Assigned task: Lines below that include the word "talk" should each be copied.

:: Records provided

(* ===== verification/KVConfig.v ===== *)
(** * The tester of the key/value service: which servers and clerks can talk

    [kvraft/config.go] gives every server and every clerk a row of ends, one to
    each server, and enables and disables them to partition the network.  The
    functions are over the network of Labrpc.v; [Links] is their specification:
    who can talk to whom.  What the tests do to the servers themselves is in
    KVCluster.v. *)
From stdpp Require Import base tactics strings numbers sets gmap list.
From S2P Require Import Prelude.
From S2P Require Import Labrpc.
From S2P Require Import LabrpcEnds.
Open Scope go_scope.

(** The fields of [config] that these functions use; [kvServers] says only
    which servers exist, and a clerk is a number, as its address. *)
Record config := mkConfig {
  cfg_net : Network;
  cfg_n : nat;
  kvServers : list bool;
  endNames : list (option (list string));     (* a row for each server, nil before it starts *)
  clerks : gmap nat (list string);
  nextClientID : Z
}.

#[export] Instance config_eta : RecordEta config := λ c,
  mkConfig (cfg_net c) (cfg_n c) (kvServers c) (endNames c) (clerks c) (nextClientID c).

(** [cfg.endNames[i][j]] and [cfg.clerks[ck][j]]: [None] is a panic. *)
Definition endName (cfg : config) (i j : nat) : option string :=
  row ← endNames cfg !! i; names ← row; names !! j.
Definition clerkEnd (cfg : config) (ck j : nat) : option string := names ← clerks cfg !! ck; names !! j.

Definition All (cfg : config) : list nat := seq 0 (cfg_n cfg).

Definition connectUnlocked (i : nat) (to : list nat) (cfg : config) : option config :=
  outgoing ← mapM (λ j, endName cfg i j) to;
  incoming ← mapM (λ j, endName cfg j i) to;
  Some (cfg <| cfg_net ::= λ rn, enable_all true incoming (enable_all true outgoing rn) |>).

(** [if cfg.endNames[k] != nil { endName := cfg.endNames[a][b]; ... }] *)
Definition end_unless_nil (k a b : nat) (cfg : config) : option (option string) :=
  row ← endNames cfg !! k;
  match row with Some _ => Some <$> endName cfg a b | None => Some None end.

(** The loop over the incoming ends looks at [endNames[j]], not at
    [endNames[from[j]]]. *)
Definition disconnectUnlocked (i : nat) (from : list nat) (cfg : config) : option config :=
  outgoing ← mapM (λ j, end_unless_nil i i j cfg) from;
  incoming ← mapM (λ kj : nat * nat, end_unless_nil kj.1 kj.2 i cfg) (imap pair from);
  Some (cfg <| cfg_net ::= λ rn, enable_all false (omap id incoming) (enable_all false (omap id outgoing) rn) |>).

Fixpoint connect_each (l to : list nat) (cfg : config) : option config :=
  match l with
  | [] => Some cfg
  | i :: l => cfg ← connectUnlocked i to cfg; connect_each l to cfg
  end.
Definition ConnectAll (cfg : config) : option config := connect_each (All cfg) (All cfg) cfg.

(** One of the two loops of [partition]. *)
Fixpoint separate (l p other : list nat) (cfg : config) : option config :=
  match l with
  | [] => Some cfg
  | i :: l =>
      cfg ← disconnectUnlocked i other cfg;
      cfg ← connectUnlocked i p cfg;
      separate l p other cfg
  end.
Definition partition (p1 p2 : list nat) (cfg : config) : option config :=
  cfg ← separate p1 p1 p2 cfg; separate p2 p2 p1 cfg.

Definition ConnectClientUnlocked (ck : nat) (to : list nat) (cfg : config) : option config :=
  names ← mapM (λ j, clerkEnd cfg ck j) to;
  Some (cfg <| cfg_net ::= enable_all true names |>).
Definition DisconnectClientUnlocked (ck : nat) (from : list nat) (cfg : config) : option config :=
  names ← mapM (λ j, clerkEnd cfg ck j) from;
  Some (cfg <| cfg_net ::= enable_all false names |>).

(** [names] are the random strings and [ck] is the address of the new clerk. *)
Definition makeClient (ck : nat) (names : list string) (to : list nat) (cfg : config) : option config :=
  let names := take (cfg_n cfg) names in
  rn ← make_ends (imap pair names) (cfg_net cfg);
  ConnectClientUnlocked ck to
    (cfg <| cfg_net := rn |> <| clerks ::= <[ck := names]> |> <| nextClientID ::= Z.succ |>).

Definition deleteClient (ck : nat) (cfg : config) : config := cfg <| clerks ::= delete ck |>.

(** Copying the persister and killing the server are steps of the servers. *)
Definition ShutdownServer (i : nat) (cfg : config) : option config :=
  cfg ← disconnectUnlocked i (All cfg) cfg;
  Some (cfg <| cfg_net ::= DeleteServer (IInt (Z.of_nat i)) |> <| kvServers ::= <[i := false]> |>).

(** [srv] is the server made of the two services. *)
Definition StartServer (i : nat) (names : list string) (srv : nat) (cfg : config) : option config :=
  let names := take (cfg_n cfg) names in
  let cfg := cfg <| endNames ::= <[i := Some names]> |> in
  rn ← make_ends (imap pair names) (cfg_net cfg);
  Some (cfg <| cfg_net := AddServer (IInt (Z.of_nat i)) (Some srv) rn |> <| kvServers ::= <[i := true]> |>).

(** [is_leader] is what [GetState] answers; a server that is shut down is nil. *)
Fixpoint find_leader (is_leader : nat → bool) (l : list nat) (cfg : config) : option (bool * nat) :=
  match l with
  | [] => Some (false, 0%nat)
  | i :: l =>
      match kvServers cfg !! i with
      | Some true => if is_leader i then Some (true, i) else find_leader is_leader l cfg
      | _ => None
      end
  end.
Definition Leader (is_leader : nat → bool) (cfg : config) : option (bool * nat) :=
  find_leader is_leader (All cfg) cfg.

(** The loop of [makePartition] over the servers but for [l]. *)
Fixpoint deal (l : nat) (rest : list nat) (p1 p2 : list nat) (j : nat) : option (list nat * list nat) :=
  match rest with
  | [] => Some (p1, p2)
  | i :: rest =>
      if decide (i = l) then deal l rest p1 p2 j
      else if decide (j < length p1)%nat then deal l rest (<[j := i]> p1) p2 (S j)
      else if decide (j - length p1 < length p2)%nat then deal l rest p1 (<[(j - length p1)%nat := i]> p2) (S j)
      else None
  end.
Definition makePartition (is_leader : nat → bool) (cfg : config) : option (list nat * list nat) :=
  '(_, l) ← Leader is_leader cfg;
  '(p1, p2) ← deal l (All cfg) (replicate (cfg_n cfg `div` 2 + 1) 0%nat) (replicate (cfg_n cfg `div` 2) 0%nat) 0;
  match length p2 with
  | O => None
  | S last => Some (p1, <[last := l]> p2)
  end.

::::

Result of this exercise:
(** * The tester of the key/value service: which servers and clerks can talk
    who can talk to whom.  What the tests do to the servers themselves is in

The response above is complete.